The visualization of this method will help users to determine the error rate of their specific sequencing protocols. And to answer research questions. The sequence run is started on a MinION connected to the MinIT.
After preforming a sequence on the Nanopore platform, load the data load into Porechop. To prevent contamination and to enhance accuracy, use the require underscore two, underscore barcodes flag and enter the command as indicated. After de-multiplexing, use cutadapt to remove primer sequences and sequences with a length shorter than 75 nucleotides using the command as indicated.
Use Minimap2 to map de-multiplex sequence reads against the panel of distinct reference strains using Minimap2. And use Samtools to generate a consensus sequence. For reference based alignments, it is essential to preform a blast and search with the generated consensus sequence to identify the closest reference strain.
Then repeat the reference based alignment with the closest reference strain as the reference. To determine the required read coverage to compensate for the error profile in Nanopore sequencing, select the sequence mapping to one Amplicon and use Minimap2 to map the Nanopore reads against this Amplicon. Use Samtools to select only the reads mapping to Amplicon26 and to convert the bam file into fastq using the commands as indicated.
Randomly select subsets of, for example, 200 sequence reads one thousand times. All randomly selected sequence reads are aligned to Amplicon26. Use KMA to map the sequence reads and to immediately generate a consensus sequence using the optimized settings for Nanopore sequencing as indicated by the BC nano flag.
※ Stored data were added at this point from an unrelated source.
(** * BusTub buffer-pool substrate: LRU-K replacer and extendible hash table

    A shallow embedding of
    - [LRUKReplacer] (src/include/buffer/lru_k_replacer.h and
      src/buffer/lru_k_replacer.cpp), and
    - [ExtendibleHashTable] (src/container/hash/extendible_hash_table.cpp),
    together with the properties stated about them in the specification.

    Conventions.  [size_t] values are integers in [Z] and every [size_t]
    operation that can leave the range has its reduction modulo 2^64 written
    out ([wrap64]).  A [std::vector] is a [list]; [v[i]] is the stdpp lookup
    [v !! i] and an out-of-range index is reported, not defaulted.  A failed
    [BUSTUB_ASSERT] (assertions enabled) stops the call; the state reached at
    that point is kept in the outcome so that it can be talked about. *)

From Stdlib Require Import ZArith Lia Bool.
From stdpp Require Import base numbers option list.

Local Open Scope Z_scope.

(** ** Part I: the LRU-K replacer *)

Module LRUK.

Definition SIZE_MAX : Z := 2 ^ 64 - 1.

(** Arithmetic on [size_t] is modulo 2^64. *)
Definition wrap64 (x : Z) : Z := x mod 2 ^ 64.

(** [struct FrameInfo]. *)
Record FrameInfo := mkFrameInfo {
  frame_id : Z;
  accesses : list Z;
  evictable : bool
}.

(** The data members of [class LRUKReplacer] (the latch aside). *)
Record LRUKReplacer := mkLRUKReplacer {
  current_timestamp_ : Z;
  curr_size_ : Z;
  replacer_size_ : Z;
  k_ : Z;
  frames_ : list FrameInfo
}.

(** How a call ends: normally, with the new state and a result; by a failed
    [BUSTUB_ASSERT], with the state the object had when the assertion fired;
    or by indexing a vector out of range. *)
Inductive outcome (A : Type) : Type :=
| Ok (s : LRUKReplacer) (a : A)
| Abort (s : LRUKReplacer)
| Undefined.
Arguments Ok {A} s a.
Arguments Abort {A} s.
Arguments Undefined {A}.

(** The constructor; [now] is what [std::time(nullptr)] returned. *)
Definition LRUKReplacer_new (now num_frames k : Z) : LRUKReplacer :=
  {| current_timestamp_ := wrap64 now;
     curr_size_ := 0;
     replacer_size_ := num_frames;
     k_ := k;
     frames_ := [] |}.

Definition set_timestamp (s : LRUKReplacer) (t : Z) : LRUKReplacer :=
  {| current_timestamp_ := t;
     curr_size_ := curr_size_ s;
     replacer_size_ := replacer_size_ s;
     k_ := k_ s;
     frames_ := frames_ s |}.

Definition set_frames (s : LRUKReplacer) (n : Z) (fs : list FrameInfo)
  : LRUKReplacer :=
  {| current_timestamp_ := current_timestamp_ s;
     curr_size_ := n;
     replacer_size_ := replacer_size_ s;
     k_ := k_ s;
     frames_ := fs |}.

(** [FindInternal]: the position of the first frame with the given id. *)
Fixpoint find_from (fs : list FrameInfo) (fid : Z) (i : nat) : option nat :=
  match fs with
  | [] => None
  | f :: fs' => if frame_id f =? fid then Some i else find_from fs' fid (S i)
  end.

Definition FindInternal (s : LRUKReplacer) (fid : Z) : option nat :=
  find_from (frames_ s) fid 0.

Definition RemoveInternal (s : LRUKReplacer) (fid : Z) : outcome unit :=
  match FindInternal s fid with
  | None => Ok s tt
  | Some index =>
      match frames_ s !! index with
      | None => Undefined
      | Some f =>
          if evictable f
          then Ok (set_frames s (wrap64 (curr_size_ s - 1))
                     (delete index (frames_ s))) tt
          else Abort s
      end
  end.

Definition with_evictable (b : bool) (f : FrameInfo) : FrameInfo :=
  {| frame_id := frame_id f; accesses := accesses f; evictable := b |}.

Definition SetEvictableInternal (s : LRUKReplacer) (fid : Z)
    (set_evictable : bool) : outcome unit :=
  match FindInternal s fid with
  | None => Abort s
  | Some index =>
      match frames_ s !! index with
      | None => Undefined
      | Some f =>
          let n :=
            if negb (evictable f) && set_evictable
            then wrap64 (curr_size_ s + 1)
            else if evictable f && negb set_evictable
                 then wrap64 (curr_size_ s - 1)
                 else curr_size_ s in
          Ok (set_frames s n
                (<[index := with_evictable set_evictable f]> (frames_ s))) tt
      end
  end.

Definition push_access (t : Z) (f : FrameInfo) : FrameInfo :=
  {| frame_id := frame_id f;
     accesses := accesses f ++ [t];
     evictable := evictable f |}.

Definition RecordAccessInternal (s : LRUKReplacer) (fid : Z) : outcome unit :=
  let s1 := set_timestamp s (wrap64 (current_timestamp_ s + 1)) in
  match FindInternal s1 fid with
  | Some index =>
      Ok (set_frames s1 (curr_size_ s1)
            (alter (push_access (current_timestamp_ s1)) index (frames_ s1))) tt
  | None =>
      if Z.of_nat (length (frames_ s1)) <? replacer_size_ s1
      then
        let fs := frames_ s1 ++ [mkFrameInfo fid [] false] in
        let index := (length fs - 1)%nat in
        Ok (set_frames s1 (curr_size_ s1)
              (alter (push_access (current_timestamp_ s1)) index fs)) tt
      else Abort s1
  end.

(** The loop of [EvictInternal] carries [distance], [found] and the cell
    [*frame_id]. *)
Definition scan_state : Type := Z * bool * Z.

(** One iteration of the loop body, for the frame [f]. *)
Definition EvictVisit (now k : Z) (st : scan_state) (f : FrameInfo)
  : option scan_state :=
  let '(distance, found, out) := st in
  if negb (evictable f) then Some st
  else
    let n := Z.of_nat (length (accesses f)) in
    if n <? k then Some (SIZE_MAX, true, frame_id f)
    else
      match accesses f !! Z.to_nat (wrap64 (n - k)) with
      | None => None
      | Some a =>
          if wrap64 (now - a) >? distance
          then
            match accesses f !! Z.to_nat (wrap64 (k - 1)) with
            | None => None
            | Some a' => Some (wrap64 (now - a'), true, frame_id f)
            end
          else Some (distance, true, out)
      end.

Fixpoint EvictScan (now k : Z) (fs : list FrameInfo) (st : scan_state)
  : option scan_state :=
  match fs with
  | [] => Some st
  | f :: fs' =>
      match EvictVisit now k st f with
      | None => None
      | Some st' => EvictScan now k fs' st'
      end
  end.

(** [EvictInternal]; [out0] is what the caller's [*frame_id] holds on entry.
    The frames are visited from [rbegin()] to [rend()]. *)
Definition EvictInternal (s : LRUKReplacer) (out0 : Z) : outcome (Z * bool) :=
  let s1 := set_timestamp s (wrap64 (current_timestamp_ s + 1)) in
  match EvictScan (current_timestamp_ s1) (k_ s1) (reverse (frames_ s1))
          (0, false, out0) with
  | None => Undefined
  | Some (_, found, out) =>
      if found
      then match RemoveInternal s1 out with
           | Ok s2 _ => Ok s2 (out, true)
           | Abort s2 => Abort s2
           | Undefined => Undefined
           end
      else Ok s1 (out, false)
  end.

(** The public member functions take the latch and call the internal ones. *)
Definition Evict := EvictInternal.
Definition RecordAccess := RecordAccessInternal.
Definition SetEvictable := SetEvictableInternal.
Definition Remove := RemoveInternal.
Definition Size (s : LRUKReplacer) : Z := curr_size_ s.

(** Calls of the public interface and their sequential composition. *)
Inductive call : Type :=
| CRecordAccess (fid : Z)
| CSetEvictable (fid : Z) (b : bool)
| CRemove (fid : Z)
| CEvict (out0 : Z).

Definition forget {A} (o : outcome A) : outcome unit :=
  match o with
  | Ok s _ => Ok s tt
  | Abort s => Abort s
  | Undefined => Undefined
  end.

Definition step (s : LRUKReplacer) (c : call) : outcome unit :=
  match c with
  | CRecordAccess fid => RecordAccess s fid
  | CSetEvictable fid b => SetEvictable s fid b
  | CRemove fid => Remove s fid
  | CEvict out0 => forget (Evict s out0)
  end.

Fixpoint run (s : LRUKReplacer) (cs : list call) : outcome unit :=
  match cs with
  | [] => Ok s tt
  | c :: cs' =>
      match step s c with
      | Ok s' _ => run s' cs'
      | o => o
      end
  end.

(** The number of tracked frames whose flag is set. *)
Definition count_evictable (fs : list FrameInfo) : nat :=
  length (filter (λ f, evictable f = true) fs).

(** The state an outcome carries, if any. *)
Definition state_of {A} (o : outcome A) : option LRUKReplacer :=
  match o with
  | Ok s _ => Some s
  | Abort s => Some s
  | Undefined => None
  end.

(** The size counter is the number of evictable frames, and the tracked
    frames fit the capacity. *)
Definition size_inv (s : LRUKReplacer) : Prop :=
  curr_size_ s = Z.of_nat (count_evictable (frames_ s))
  /\ Z.of_nat (length (frames_ s)) <= replacer_size_ s
  /\ replacer_size_ s < 2 ^ 64.

(** The parameters of the constructor stay, and the frames fit. *)
Definition within_capacity (num_frames k : Z) (s : LRUKReplacer) : Prop :=
  replacer_size_ s = num_frames /\ k_ s = k
  /\ Z.of_nat (length (frames_ s)) <= num_frames.

(** The ids of the tracked frames, in tracking order. *)
Definition ids (fs : list FrameInfo) : list Z := frame_id <$> fs.

(** The backward k-distance as the specification defines it: [None] stands
    for +infinity, otherwise the clock minus the k-th most recent access. *)
Definition spec_backward_k_distance (now k : Z) (f : FrameInfo) : option Z :=
  let n := Z.of_nat (length (accesses f)) in
  if n <? k then None
  else match accesses f !! Z.to_nat (n - k) with
       | Some a => Some (now - a)
       | None => Some 0
       end.

(** Order on distances, [None] being +infinity. *)
Definition dist_le (d e : option Z) : Prop :=
  match d, e with
  | _, None => True
  | None, Some _ => False
  | Some x, Some y => x <= y
  end.

(** The victim rule as the specification states it: [Evict] returns an
    evictable frame whose backward k-distance, taken at the clock value of
    the call, is largest among the evictable frames. *)
Definition evicts_max_distance (s : LRUKReplacer) (out0 : Z) : Prop :=
  let now := wrap64 (current_timestamp_ s + 1) in
  exists v s',
    Evict s out0 = Ok s' (frame_id v, true)
    /\ v ∈ frames_ s /\ evictable v = true
    /\ forall h, h ∈ frames_ s -> evictable h = true ->
         dist_le (spec_backward_k_distance now (k_ s) h)
                 (spec_backward_k_distance now (k_ s) v).

(** An evictable frame with fewer than [k] recorded accesses. *)
Definition underfull (k : Z) (f : FrameInfo) : Prop :=
  evictable f = true /\ Z.of_nat (length (accesses f)) < k.

(** The most recent access of a frame, for the specification's tie-break. *)
Definition spec_most_recent (f : FrameInfo) : option Z := last (accesses f).

(** The tie-break as the specification states it: among the frames at
    +infinity, [Evict] returns one whose most recent access is earliest. *)
Definition evicts_least_recent_underfull (s : LRUKReplacer) (out0 : Z)
  : Prop :=
  exists v s',
    Evict s out0 = Ok s' (frame_id v, true)
    /\ v ∈ frames_ s /\ underfull (k_ s) v
    /\ forall h a b, h ∈ frames_ s -> underfull (k_ s) h ->
         spec_most_recent v = Some a -> spec_most_recent h = Some b -> a <= b.

(** The failure rule as the specification states it: the call stops at the
    capacity check with the object exactly as it was. *)
Definition fails_without_mutation (s : LRUKReplacer) (fid : Z) : Prop :=
  RecordAccess s fid = Abort s.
To inspect the generated consensus sequences use the commands as indicated. To display the error rate in the stats dot txt under the heading, error rate mismatches bases mapped, use the command as indicated. To display the number of indels is displayed under the heading indels per cycle use the command as indicated.
Using the newer flow cell in combination with the base color flip-flop, a read coverage of 40 times results in identical results as compared to Illumina sequencing. A read coverage of 30 times results in an error rate of 0.02%which corresponds to one error in every 585, 000 nucleotides sequenced. While a read coverage of 20 times results in one error in every 63, 529 nucleotides sequenced.
A read coverage of 10 times results in one error in every 3, 312 nucleotides sequenced. Meaning that over 3 nucleotides per four Usutu virus genome are being called wrong. With a read coverage above 30 times, no indels are observed.
A read coverage of 20 times results in the detections of one indel position while a read coverage of 10 times results in indels in 29 positions. The most important thing to remember is that, although not always apparent, updates in software occur frequently and can influence the results. There are several options of softwares to use.
We have demonstrated the most commonly used programs. But different software and different versions of those softwares may result in different outcomes. We've shown you an example of how we check the quality of the sequence data that we generate.
And that's critical for reliable outbreak support.